Chat with Deb—Tree Roots and Clay Pots

“I told the elders and I’m telling you, this clay pot thing is STUPID!”

Jack Herlocker
2 min readJun 2


Wandering around our local woods—okay, purposefully engaging in immersion in a natural setting without directional guidance, whatever—we see lots of things. Pretty rocks, flowers, places where somebody chainsawed fallen trees when they fell over the trail, places where nobody chainsawed fallen trees and hikers have had to establish bypasses… We pass several trees that have fallen over, presumably in storms. The roots show age and degrees of decay, so some of them toppled years ago.

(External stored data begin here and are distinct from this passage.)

(** ** The macros, whatever the direction *)

Definition ROTATE (d : bool) (tmp : Z) : M mem unit :=
  root <- load (sph_root head) ;;
  v <- load (fld (negb d) tmp) ;;
  store (fld d root) v ;;;
  root <- load (sph_root head) ;;
  store (fld (negb d) tmp) root ;;;
  store (sph_root head) tmp.

Definition LINK (d : bool) (tmp : Z) : M mem Z :=
  root <- load (sph_root head) ;;
  store (fld d tmp) root ;;;
  tmp <- load (sph_root head) ;;
  root <- load (sph_root head) ;;
  l <- load (fld d root) ;;
  store (sph_root head) l ;;;
  ret tmp.

Definition go (d : bool) (side : Z) (test : Z -> M mem bool) : M mem (option Z) :=
  root <- load (sph_root head) ;;
  __tmp <- load (fld d root) ;;
  if __tmp =? NULL then ret None else
  b <- test __tmp ;;
  brk <- (if (b : bool) then
            ROTATE d __tmp ;;;
            root <- load (sph_root head) ;;
            l <- load (fld d root) ;;
            ret (l =? NULL)
          else ret false) ;;
  if (brk : bool) then ret None else
  side <- LINK d side ;;
  ret (Some side).

Lemma hd_null t : (forall x, x ∈ inorder t -> x ∈ U) -> (hd t =? NULL) = true <-> t = Leaf.
Proof.
  intros HU. destruct t as [|l x r]; [done|]. simpl. rewrite Z.eqb_eq. split; [intros ->|done].
  exfalso. apply (lay_null HL), HU. simpl. set_solver.
Qed.

Lemma wp_ROTATE h S d a y b x f Q : st h S (mk d (mk d a y b) x f) ->
  (forall h', st h' S (mk d a y (mk d b x f)) -> effect h h' (whole S (mk d (mk d a y b) x f)) -> Q tt h') ->
  wp (ROTATE d y) Q h.
Proof.
  intros Hs HQ. pose proof (st_mapped _ _ _ Hs) as Hm.
  pose proof (st_root _ _ _ Hs) as Hr. rewrite hd_mk in Hr.
  pose proof (st_tree _ _ _ Hs) as Ht. rewrite !tr_mk in Ht. destruct Ht as (_ & _ & (_ & Hb & _) & _).
  assert (Hx : x ∈ whole S (mk d (mk d a y b) x f)) by (apply whole_elem; left; rewrite inorder_mk; auto).
  assert (Hy : y ∈ whole S (mk d (mk d a y b) x f)) by (apply whole_elem; left; rewrite !inorder_mk; auto).
  pose proof (local_U _ (st_U _ _ _ Hs _ Hx)). pose proof (local_U _ (st_U _ _ _ Hs _ Hy)).
  unfold ROTATE. apply wp_bind, wp_sph_root; [done|]. rewrite Hr. apply wp_bind, wp_link; [done..|]. rewrite Hb.
  apply wp_bind, wp_setlink; [done..|]. apply wp_bind, wp_sph_root; [auto|]. rewrite rt_setlk, Hr by done.
  apply wp_bind, wp_setlink; [auto..|]. apply wp_set_sph_root; [auto|]. apply HQ; [by apply st_rotate|].
  effects.
Qed.

Lemma wp_LINK h S d a x f Q : st h S (mk d a x f) ->
  (forall h', st h' (push S d (x, f)) a -> effect h h' (whole S (mk d a x f)) -> Q x h') ->
  wp (LINK d (lst __node (S d))) Q h.
Proof.
  intros Hs HQ. pose proof (st_mapped _ _ _ Hs) as Hm. pose proof (st_lst _ _ _ d Hs) as Hp.
  pose proof (st_root _ _ _ Hs) as Hr. rewrite hd_mk in Hr.
  pose proof (st_tree _ _ _ Hs) as Ht. rewrite tr_mk in Ht. destruct Ht as (Ha & _).
  assert (Hx : x ∈ inorder (mk d a x f)) by (rewrite inorder_mk; auto). destruct (st_ends _ _ _ d x Hs Hx) as (Hxp & Hlx & _).
  unfold LINK. apply wp_bind, wp_sph_root; [done|]. rewrite Hr. apply wp_bind, wp_setlink; [done..|].
  do 2 (apply wp_bind, wp_sph_root; [auto|]; rewrite rt_setlk, Hr by done).
  apply wp_bind, wp_link; [auto..|]. rewrite lk_setlk_ne, Ha by (done || by intros [=]).
  apply wp_bind, wp_set_sph_root; [auto|]. apply wp_ret, HQ; [by apply st_link|].
  effects.
  intros HU. destruct (lst_in d __node (S d)) as [E|E]; [|apply whole_elem; eauto]. exfalso. rewrite E in HU. by apply (lay_node HL).
Qed.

Old, decaying toppled tree… with clay that won’t wash away. (all photos by author)

ME: Okay, so some of these trees, they must have fallen over years ago, right? We’ve had storms during and since, heavy rains, freeze/thaw cycles, and yet there’s still clay on the roots. (taps on the clay with my hiking stick — might as well be tapping on rock) Clay that’s baked on the roots. So somebody must have said to themselves at some point—

DEB: Hey, there’s a lot of this stuff, we can make our own rocks!

ME: Only in shapes! So, like, if we make a shape like hands holding water, we could make something that could hold water! Only bigger!

DEB: But?

ME: But! Somebody asks, what’s wrong with water skins? Haven’t we always used water skins? They’re light! They’re flexible!

DEB: They split sometimes.

ME: Not when properly cured! Okay, sometimes, whatever. But! Someone points out these new clay water things can be made in many sizes, and they may be heavier, but we can add, um, holder things, um, well you use your hands so we’ll call them “handles” for now until we think of a better name, and the skin-makers can become clay water-holder-makers! It’ll be great.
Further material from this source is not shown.